The area had been evacuated long before and no injuries were reported. The fire was one of a group of fires that have blackened about 117,000 acres some 50 miles northeast of Challis, Idaho.

Authorities ordered the evacuation of another guest ranch 11 miles away and recommended evacuation of a third.

Elsewhere, a fire burning out of control in South Dakota’s Black Hills National Forest might have been set, a U.S. Forest Service official said Sunday night at a town meeting.

“It probably is human-caused, possibly arson,” said Mike Lloyd, of the U.S. Forest Service. The fire has burned an estimated 62,000 acres.

George Broyles, with the Spearfish District of the Black Hills National Forest, said most of the sparsely populated area that has burned is U.S. Forest Service land.

On a map, the burned area like a left-handed oven mitt. Mount Rushmore National Memorial is at least 13 miles east of the fire’s eastern perimeter and was not believed to be in danger.

Three outbuildings and two homes were damaged Saturday night; voluntary evacuations covered 600 square miles, officials reported.
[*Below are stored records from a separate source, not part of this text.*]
(* ===== verification/PmmKernel.v ===== *)
(** * Physical memory for the kernel: pages by address

    [get_memory_for_kernel] and [free_memory_for_kernel] on the blocks: an allocated block
    becomes pages of their own, and a run of such pages becomes a block again that waits for the
    grace period.  Addresses are found by binary search. *)

From Stdlib Require Import ZArith Lia.
From stdpp Require Import base numbers list gmap.
From S2P Require Import ListFacts Pmm PmmInv PmmOps.
Open Scope Z_scope.

(** ** Busy runs *)

Definition all_busy (bs : list block) : Prop := Forall (fun b => b.1 = false) bs.

Lemma busy_frees bs p : all_busy bs -> frees p bs = [].
Proof. intros H. revert p. induction H as [|[f n] bs Hf _ IH]; intros p; cbn in *; [done|]. subst f. cbn. apply IH. Qed.
Lemma busy_last f bs : all_busy bs -> bs <> [] -> last_free f bs = false.
Proof. intros H Hn. destruct bs as [|b bs _] using rev_ind; [done|]. rewrite last_free_snoc. apply Forall_app in H as [_ H]. by apply Forall_cons in H as [H _]. Qed.
Lemma busy_apart f bs : all_busy bs -> apart f bs.
Proof. intros H. revert f. induction H as [|[g n] bs Hf _ IH]; intros f; cbn in *; [done|]. subst g. rewrite andb_false_r. auto. Qed.

Lemma relist_busy s s' G1 G2 d b1 mid mid' b2 : pmm_ok s (G1 ++ (d, b1 ++ mid ++ b2) :: G2) -> all_busy mid -> all_busy mid' -> free_pages_list s' = free_pages_list s ->
  relisted s s' d (arr_pages d + total b1) mid mid'.
Proof.
  intros Hok Hm Hm' Hl. split; [rewrite Hl; apply (ok_nodup _ _ Hok)|]. intros z o q. rewrite Hl, (busy_frees mid') by done. split.
  - intros Hq. left. split; [done|]. intros Hr. pose proof (run_entries s G1 d b1 mid b2 G2 z o q Hok) as H. cbv zeta in H. apply H in Hq as (_ & n & Hn & _); [|done].
    rewrite busy_frees in Hn by done. by apply elem_of_nil in Hn.
  - intros [[Hq _]|(_ & n & Hn%elem_of_nil & _)]; done.
Qed.

(** Busy blocks become other busy blocks of the same pages. *)
Lemma resegment s s' G1 G2 d b1 mid mid' b2 : pmm_ok s (G1 ++ (d, b1 ++ mid ++ b2) :: G2) -> all_busy mid -> all_busy mid' -> mid <> [] -> mid' <> [] -> total mid' = total mid ->
  marked (pages s') (arr_pages d + total b1) mid' -> same_outside (arr_pages d + total b1) (arr_pages d + total b1 + total mid) (pages s) (pages s') ->
  (forall x, is_Some (pages s !! x) -> is_Some (pages s' !! x)) -> phys_memory_regions s' = phys_memory_regions s -> free_pages_list s' = free_pages_list s ->
  pmm_ok s' (G1 ++ (d, b1 ++ mid' ++ b2) :: G2).
Proof.
  intros Hok Hm Hm' Hn Hn' Ht Hk Ho Hp Ha Hl. apply (pmm_replace s s' G1 G2 d b1 mid mid' b2 Hok); try done; [|by apply (relist_busy s s' G1 G2 d b1 mid mid' b2)].
  pose proof (area_apart _ _ _ (run_area _ _ _ _ _ _ _ Hok)) as A. rewrite !apart_app in A |- *. destruct A as (A1 & A2 & A3).
  rewrite (busy_last _ mid) in A3 by done. rewrite (busy_last _ mid') by done. split_and!; [done|by apply busy_apart|done].
Qed.

Definition units (n : nat) : list block := replicate n (false, 1).

Lemma units_total n : total (units n) = Z.of_nat n.
Proof. unfold units. induction n; cbn in *; lia. Qed.
Lemma units_busy n : all_busy (units n).
Proof. by apply Forall_replicate. Qed.

Definition owned : page := Page Allocated 0 (Mem_Object_LL_Head 0 1).

Lemma own_pages_run n p s : (forall x, p <= x < p + Z.of_nat n -> is_Some (pages s !! x)) ->
  exists h, own_pages n p s = Some (tt, with_pages h s) /\ (forall x, p <= x < p + Z.of_nat n -> h !! x = Some owned) /\ same_outside p (p + Z.of_nat n) (pages s) h.
Proof.
  revert p s. induction n as [|n IH]; intros p s Hp.
  - exists (pages s). split; [by destruct s|]. split; [intros; lia|]. by intros x _.
  - cbn [own_pages]. rewrite (pbind _ _ _ _ _ (put_page_run p _ s (Hp p ltac:(lia)))). set (s1 := with_pages _ s).
    destruct (IH (p + 1) s1) as (h & E & Hh & Ho).
    { intros x Hx. unfold s1. cbn. rewrite lookup_insert_ne by lia. apply Hp. lia. }
    exists h. split; [exact E|]. split.
    + intros x Hx. destruct (decide (x = p)) as [->|]; [|apply Hh; lia]. rewrite Ho by lia. unfold s1. cbn. by rewrite lookup_insert_eq.
    + intros x Hx. rewrite Ho by lia. unfold s1. cbn. rewrite lookup_insert_ne; [done|lia].
Qed.

Lemma units_marked h p n : (forall x, p <= x < p + Z.of_nat n -> not_free h x) -> marked h p (units n).
Proof.
  revert p. induction n as [|n IH]; intros p H; [done|]. cbn. split.
  - split; [cbn; lia|]. cbn. replace (p + 1 - 1) with p by lia. split; apply H; lia.
  - apply IH. intros x Hx. apply H. lia.
Qed.

Lemma own_block_ok s G1 G2 d b1 count b2 : pmm_ok s (G1 ++ (d, b1 ++ [(false, count)] ++ b2) :: G2) ->
  exists s', own_pages (Z.to_nat count) (arr_pages d + total b1) s = Some (tt, s') /\ pmm_ok s' (G1 ++ (d, b1 ++ units (Z.to_nat count) ++ b2) :: G2)
    /\ rcu_pending s' = rcu_pending s /\ (forall x, arr_pages d + total b1 <= x < arr_pages d + total b1 + count -> pages s' !! x = Some owned)
    /\ same_outside (arr_pages d + total b1) (arr_pages d + total b1 + count) (pages s) (pages s').
Proof.
  intros Hok. pose proof (run_area _ _ _ _ _ _ _ Hok) as Ha. pose proof (run_bounds _ _ _ _ _ Ha) as (B1 & B2 & B3 & B4). cbn [total] in B2, B4.
  pose proof Ha as [_ M _ _ I _]. rewrite !marked_app in M. destruct M as (_ & [[Hc _] _] & _). cbn in Hc. set (p := arr_pages d + total b1) in *.
  destruct (own_pages_run (Z.to_nat count) p s) as (h & E & Hh & Ho).
  { intros x Hx. apply I. unfold within, arr_end, p in *. lia. }
  rewrite Z2Nat.id in Hh, Ho by lia. eexists. split; [exact E|]. split; [|by split_and!]. apply (resegment s _ G1 G2 d b1 [(false, count)] _ b2 Hok); try done.
  - by repeat constructor.
  - apply units_busy.
  - destruct (Z.to_nat count) eqn:En; [lia|done].
  - rewrite units_total. cbn. lia.
  - fold p. apply units_marked. intros x Hx. exists owned. split; [apply Hh; lia|done].
  - cbn. by rewrite Z.add_0_r.
  - intros x Hx. cbn. destruct (decide (p <= x < p + count)) as [Hr|Hr]; [rewrite Hh by done; by eexists|]. rewrite Ho; [done|lia].
Qed.

(** ** Pages by address *)

(** The arrays are in the order of their addresses and do not overlap. *)
Definition phys_sorted (l : list page_array) : Prop := forall i j d e, l !! i = Some d -> l !! j = Some e -> (i < j)%nat -> end_phys d <= start_addr e.

Lemma lower_or_equal_ok l addr i fuel left right result : (i < length l)%nat ->
  (forall k d, l !! k = Some d -> if decide (k <= i)%nat then start_addr d <= addr else addr < start_addr d) ->
  (right <= length l)%nat -> (right - left <= fuel)%nat -> (left <= S i <= right)%nat -> (left = 0 /\ result = 0 \/ left = S result)%nat ->
  lower_or_equal fuel l addr left right result = Some i.
Proof.
  intros Hi Hs. revert left right result. induction fuel as [|fuel IH]; intros left right result Hr Hf Hlr Hres; cbn [lower_or_equal].
  - rewrite decide_False by lia. f_equal. lia.
  - case_decide as Hlt.
    + set (mid := (left + (right - left) / 2)%nat). assert (Hmid : (left <= mid < right)%nat).
      { unfold mid. pose proof (Nat.div_lt (right - left) 2 ltac:(lia) ltac:(lia)). lia. }
      destruct (lookup_lt_is_Some_2 l mid ltac:(lia)) as [d Hd]. cbv zeta. fold mid. rewrite Hd. cbn. specialize (Hs mid d Hd). case_decide as Hm.
      * rewrite (proj2 (Z.ltb_ge _ _)) by done. apply IH; lia.
      * rewrite (proj2 (Z.ltb_lt _ _)) by done. apply IH; lia.
    + f_equal. lia.
Qed.

Section FindPage.
Context (s : pmm) (G : list area) (Hok : pmm_ok s G) (Hsort : phys_sorted (phys_memory_regions s)).

Lemma find_page_run a addr : a ∈ G -> start_addr a.1 <= addr < end_phys a.1 -> find_page addr s = Some (arr_pages a.1 + (addr - start_addr a.1) / PAGE_SIZE, s).
Proof.
  intros Ha Hr. unfold find_page. rewrite (pbind _ _ _ _ _ (eq_refl : get_arrays s = Some (phys_memory_regions s, s))).
  assert (Hin : a.1 ∈ phys_memory_regions s) by (rewrite (ok_arrays _ _ Hok); by apply list_elem_of_fmap_2). apply list_elem_of_lookup in Hin as [i Hi].
  rewrite bool_decide_false by (by intros E; rewrite E in Hi). assert (Hsz : forall d, d ∈ phys_memory_regions s -> start_addr d <= end_phys d).
  { intros d Hd. rewrite (ok_arrays _ _ Hok) in Hd. apply list_elem_of_fmap in Hd as (c & -> & Hc). pose proof (array_size s G Hok c Hc). unfold end_phys, PAGE_SIZE. lia. }
  assert (El : lower_or_equal (length (phys_memory_regions s)) (phys_memory_regions s) addr 0 (length (phys_memory_regions s)) 0 = Some i).
  { apply lower_or_equal_ok; try lia; try (by eapply lookup_lt_Some); [|pose proof (lookup_lt_Some _ _ _ Hi); lia].
    intros k d Hd. case_decide as Hk.
    - destruct (decide (k = i)) as [->|]; [congruence || (assert (d = a.1) as -> by congruence; lia)|].
      pose proof (Hsort k i d a.1 Hd Hi ltac:(lia)). pose proof (Hsz d ltac:(by eapply list_elem_of_lookup_2)). lia.
    - pose proof (Hsort i k a.1 d Hi Hd ltac:(lia)). lia. }
  rewrite (pbind _ _ _ _ _ (from_run i _ s El)), (pbind _ _ _ _ _ (from_run a.1 _ s Hi)). by rewrite (proj2 (Z.leb_le _ _)), (proj2 (Z.ltb_lt _ _)) by lia.
Qed.

(** The address of a page leads back to it. *)
Lemma find_page_phys a p : a ∈ G -> arr_pages a.1 <= p < arr_end a.1 -> find_page ((p - arr_pages a.1) * PAGE_SIZE + start_addr a.1) s = Some (p, s).
Proof.
  intros Ha Hp. rewrite (find_page_run a) by (done || unfold end_phys, arr_end, PAGE_SIZE in *; lia). do 2 f_equal. unfold PAGE_SIZE.
  replace ((p - arr_pages a.1) * 4096 + start_addr a.1 - start_addr a.1) with ((p - arr_pages a.1) * 4096) by lia. rewrite Z.div_mul; lia.
Qed.
End FindPage.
Authorities expressed relief Sunday at the scene of the nation’s largest cluster of fires in southwestern Montana’s Bitterroot Valley, where a patchwork of blazes has blackened more than 260,000 acres.

“We did get some growth on the fires, but nothing incredibly huge,” information officer Connie Myers said. A wind shift turned flames from that blaze back into already-burned areas.

East of Missoula, a fire in the Lolo National Forest tripled in size, to 4,500 acres, pushed east by 25 to 30 mph wind toward about 40 summer homes, said Marcia Hogan, a fire information officer for the Southwest Montana Coordination Center. Helicopters dropped water on the fire until nightfall and engine crews were protecting the homes.

In California, a 100-acre wildfire in the American River Canyon in Placer County crept toward homes in an upscale subdivision. By nightfall, the threat had eased and a voluntary evacuation order was lifted for dozens of Newcastle residents.